A disputa para decidir quem sediará a final da Copa do Mundo de 2030 se intensificou nesta sexta-feira (11), depois que o primeiro-ministro de Marrocos pediu ao presidente da federação de futebol do país que parasse de fazer promessas, enquanto o chefe da federação espanhola insistiu que a partida deveria ser realizada na Espanha.

O primeiro-ministro marroquino, Aziz Akhannouch, criticou o presidente da RMFF (Real Federação Marroquina de Futebol), Fouzi Lekjaa, que declarou categoricamente, durante um evento de um partido político, que Casablanca teria a "honra" de sediar a final.

A Fifa ainda não anunciou qual dos três países-sede —Espanha, Portugal ou Marrocos— receberá a partida decisiva em 2030. Um porta-voz afirmou que a decisão será tomada "no momento oportuno".

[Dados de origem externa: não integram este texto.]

Lemma store_all_union (entries : list (string * DataFrame))
  (store : gmap string DataFrame) :
  store_all entries store = list_to_map (reverse entries) ∪ store.
Proof.
  induction entries as [|[key df] entries IH] using rev_ind.
  - unfold store_all. simpl. by rewrite (left_id_L ∅ (∪)).
  - rewrite store_all_snoc, IH, reverse_snoc. cbn [list_to_map foldr].
    by rewrite insert_union_l.
Qed.

Lemma store_all_twice (entries : list (string * DataFrame))
  (store : gmap string DataFrame) :
  store_all entries (store_all entries store) = store_all entries store.
Proof.
  rewrite !store_all_union, (assoc_L (∪)). by rewrite (idemp_L (∪)).
Qed.

Lemma store_all_other (entries : list (string * DataFrame))
  (store : gmap string DataFrame) (key : string) :
  key ∉ entries.*1 ->
  store_all entries store !! key = store !! key.
Proof.
  revert store. induction entries as [|[k df] entries IH]; intros store Hkey; [done|].
  cbn [fmap list_fmap fst] in Hkey. apply not_elem_of_cons in Hkey as [Hne Hkey].
  rewrite store_all_cons, IH by done. by apply lookup_insert_ne.
Qed.

Lemma committed_keys (disk : string -> result DataFrame) (selected : list string)
  (key : string) :
  key ∈ (committed disk selected).*1 -> key ∈ session_key <$> selected.
Proof.
  induction selected as [|league selected IH]; cbn [committed]; [done|].
  destruct (loaded_frame disk league) as [df|e].
  - cbn [fmap list_fmap fst]. rewrite !elem_of_cons. intros [->|Hin]; auto.
  - intros Hin. by apply elem_of_nil in Hin.
Qed.

Lemma load_loop_store (disk : string -> result DataFrame) (selected : list string)
  (w : world) :
  session_state (for_each selected (load_league disk) w).1
  = store_all (committed disk selected) (session_state w).
Proof.
  revert w. induction selected as [|league selected IH]; intros w; [done|].
  cbn [for_each committed]. unfold mbind, M_bind. rewrite load_league_frame.
  destruct (loaded_frame disk league) as [df|e]; [|done].
  by rewrite IH.
Qed.

Lemma page_only_script (disk : string -> result DataFrame)
  (selected : list string) (clicked : option button) :
  clicked <> Some LoadData ->
  page_only (script disk selected clicked).
Proof.
  intros Hclicked. unfold script.
  apply page_only_bind; [eapply emits_page_only, emits_banner|intros _].
  apply page_only_bind; [|intros _].
  { unfold st_button. rewrite bool_decide_eq_false_2 by done. apply page_only_ret. }
  apply page_only_bind; [|intros _].
  { destruct (st_button clicked ViewPlots);
      [apply page_only_view_plots|apply page_only_ret]. }
  apply page_only_bind; [|intros _].
  { destruct (st_button clicked ViewBestWorst);
      [apply page_only_view_best_worst|apply page_only_ret]. }
  eapply emits_page_only, emits_closing.
Qed.

Lemma run_store (i : interaction) (store : gmap string DataFrame) :
  session_state (run i store).1
  = match i_clicked i with
    | Some LoadData => store_all (committed (i_disk i) (i_selected i)) store
    | _ => store
    end.
Proof.
  destruct i as [disk selected clicked]. cbn [i_disk i_selected i_clicked].
  assert (Hother : clicked <> Some LoadData ->
                   session_state
                     (run {| i_disk := disk; i_selected := selected;
                             i_clicked := clicked |} store).1 = store).
  { intros H. unfold run. cbn [i_disk i_selected i_clicked].
    by rewrite (page_only_script disk selected clicked H). }
  destruct clicked as [[]|]; try by apply Hother.
  unfold run. cbn [i_disk i_selected i_clicked]. rewrite script_clicked.
  set (w1 := {| session_state := _; page := _ |}).
  assert (Hload : session_state (load_data disk selected w1).1
                  = store_all (committed disk selected) store).
  { unfold load_data. destruct selected as [|l ls] eqn:Hsel; [done|].
    rewrite <- Hsel. erewrite bind_returned; [|apply emits_emit].
    unfold mbind, M_bind.
    match goal with
    | |- context [for_each selected (load_league disk) ?w2] =>
        pose proof (load_loop_store disk selected w2) as Hloop;
        destruct (for_each selected (load_league disk) w2) as [w3 [[]|e]]
    end; simpl in *; by rewrite Hloop. }
  destruct (load_data disk selected w1) as [w' [[]|e]]; cbn [fst] in Hload;
    cbv beta iota; [|done].
  by rewrite emits_closing.
Qed.

(** X7.  A run in which Load Data is not pressed (a view, or no button)
    never changes the session store, whether it ends in an exception or
    not. *)
Theorem views_never_change_the_store (i : interaction)
  (store : gmap string DataFrame) :
  i_clicked i <> Some LoadData ->
  session_state (run i store).1 = store.
Proof.
  intros H. rewrite run_store. by destruct (i_clicked i) as [[]|].
Qed.

Lemma views_never_change_the_store_witness :
  session_state
    (run {| i_disk := sample_disk sample_finals;
            i_selected := ["Championship"];
            i_clicked := Some ViewBestWorst |} (sample_store sample_finals)).1
  = sample_store sample_finals
  /\ (run {| i_disk := sample_disk sample_finals;
             i_selected := ["Championship"];
             i_clicked := Some ViewBestWorst |} (sample_store sample_finals)).2
     = Raised (KeyError "best_return_column").
Proof.
  split; [|vm_compute; reflexivity].
  by apply (views_never_change_the_store
              {| i_disk := sample_disk sample_finals;
                 i_selected := ["Championship"];
                 i_clicked := Some ViewBestWorst |}).
Defined.

(** X8.  A run touches no entry of the session store but those of the
    selected leagues: every other key reads after the run as before, and
    no key is ever removed. *)
Theorem run_touches_selected_leagues_only (i : interaction)
  (store : gmap string DataFrame) (key : string) :
  (key ∉ session_key <$> i_selected i ->
   session_state (run i store).1 !! key = store !! key)
  /\ (is_Some (store !! key) -> is_Some (session_state (run i store).1 !! key)).
Proof.
  rewrite run_store. split.
  - intros Hkey. destruct (i_clicked i) as [[]|]; try done.
    apply store_all_other. intros Hin. by apply Hkey, (committed_keys (i_disk i)).
  - intros Hsome. destruct (i_clicked i) as [[]|]; try done.
    rewrite store_all_union. apply lookup_union_is_Some. by right.
Qed.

"Não se ofereça para sediar a grande final no Marrocos enquanto ainda não discutimos o assunto com nossos aliados, Espanha e Portugal. É preciso ter algum respeito, irmãos", disse Akhannouch durante um comício antes das eleições previstas para o fim deste mês.

"Pare de usar promessas eleitorais para puxar o tapete debaixo dos nossos pés. Essas são questões de enorme importância. Decidir onde 0a final será realizada é uma questão fundamental."